AAAPIT (I am a psychometrician in training).
He clearly knows nothing about psychometrics, and is pretty much a fool for assuming that the people who put together the tests have never bothered to think about such elementary problems. There is well-developed statistical methodology behind the scoring of standardized tests. Most licensing tests these days are put together with Item Response Theory, which gives the test developer a very precise idea of how much of a role guessing plays in each question. (You might be surprised to find that the floor guessing parameter is not just based on the number of choices; it varies depending on the details of each question). IRT also yields a test information function that lets you see how much information the test is giving you along the range of ability levels.

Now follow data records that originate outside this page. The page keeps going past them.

(** * Cortex spaced-repetition scheduler: the scheduling and outcome engine

    A shallow embedding of [src/app.component.ts]: schedule generation
    ([generateSchedule]), review completion ([markReviewComplete]), topic
    deletion ([deleteTopic]) and the 60-day activity heatmap
    ([activityHeatmap]); then topic creation ([analyzeAndAddTopic], with
    the fallback of [analyzeTopic] in [src/services/gemini.service.ts]),
    notes ([updateNotes]), the view state ([setView], [selectedTopic]),
    the dashboard lists ([upcomingReviews], [weeklyWorkload]), the advice
    ([getAdvice]) and the days-until label ([getDaysUntil]); followed by
    the properties stated about them.

    Conventions of the embedding.
    - A JavaScript [number] that takes part in fractional arithmetic is an
      IEEE-754 binary64 value, modelled by the standard library's
      [spec_float] at precision 53 and maximal exponent 1024.  Counters,
      lengths and the integral results of [Math.round] / [Math.ceil] are
      integers.
    - A [Date] is its time value: milliseconds since the epoch, in [Z].
      An ISO string produced by [toISOString] is identified with the time
      value it denotes, and [iso.split('T')[0]] with the UTC day number
      [dayOf].  The bound of the ECMAScript time range is not modelled.
    - [setDate(getDate() + n)] moves a date by [n] local calendar days.
      The definitions of the first part take the local zone to have a
      fixed UTC offset, where this is [n] times 86400000 ms ([addDays]).
      [setDate] and [Module Zoned] give the same functions for an
      arbitrary zone, in which a clock change makes a calendar day 23 or
      25 hours long; the two agree in every zone of fixed offset
      ([zoned_generateSchedule_fixed] and its neighbours).
    - A string is the sequence of bytes of its UTF-8 encoding; its
      JavaScript [length] is the number of UTF-16 code units of that text
      ([utf16Length]).
    - Every [new Date()] made while one call runs reads the same instant,
      the parameter [now] of that call. *)

From Stdlib Require Import ZArith List Bool Lia Sorted Permutation.
From Stdlib Require Import SpecFloat.
From stdpp Require Import base list gmap strings.
Lemma count_loop_capped (items : list PyVal) (c : Client) :
  honours_limit client_query_do ->
  (forall c q x response x' v,
      client_query_do c q x = (Returned response, x') ->
      response_objects response (q_class_name q) = Returned v ->
      exists l, v = PyList l) ->
  forall (acc r : gmap string nat) (s s' : State),
    client (self s) = Some c ->
    map_Forall (fun _ n => (Z.of_nat n <= 100000)%Z) acc ->
    fold_each items acc count_class s = (Returned r, s') ->
    map_Forall (fun _ n => (Z.of_nat n <= 100000)%Z) r.
Proof.
  intros Hlimit Hlists.
  induction items as [|item rest IH]; intros acc r s s' Hc Hacc Hrun.
  - cbn in Hrun. injection Hrun as Hr Hs. subst r. exact Hacc.
  - pose proof (count_class_returns item acc) as Hreturns.
    revert Hrun.
    change (fold_each (item :: rest) acc count_class s)
      with (match count_class item acc s with
            | (Returned a, s1) => fold_each rest a count_class s1
            | (Raised e, s1) => (Raised e, s1)
            end).
    destruct (count_class item acc s) as [[acc1|err] s1] eqn:Hstep;
      [|discriminate].
    intros Hrun.
    destruct (Hreturns acc1 s s1 c Hc Hstep)
      as (name & response & objects & n & Hname & Hdo & Hobj & Hlen & Hacc1 & Htr & Hself).
    apply (IH acc1 r s1 s'); [congruence| |exact Hrun].
    subst acc1. apply map_Forall_insert_2; [|exact Hacc].
    destruct (Hlists _ _ _ _ _ _ Hdo Hobj) as [l ->].
    cbn in Hlen. injection Hlen as <-.
    exact (Hlimit _ _ _ _ _ 100000%Z l Hdo eq_refl Hobj).
Qed.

The argument he makes about deducting fractions for incorrect answers (known as "formula scoring") is BS, because no standardized test ever reports just the raw score. Different forms of the test differ in difficulty, and so must be equated to one another. In the process, raw scores are converted to scaled scores, and the conversion is typically not a linear one.
Formula scoring results in lower raw scores than if you don't apply the penalty (dichotomously scored), but all that means is that the range between the lowest and the highest raw score is a less with the dichotomously scored test. If that range is too small, you can always add more questions.
Suppose you took two versions of the same test, one dichotomously scored and one with formula scoring. (Assume for the purposes of simplicity that there's no measurement error.) Yes, you would get a higher raw score on the dichotomously scored test, but so would the whole test-taking population. Your percentile rank would not change, and the scaled score would work out still be the same.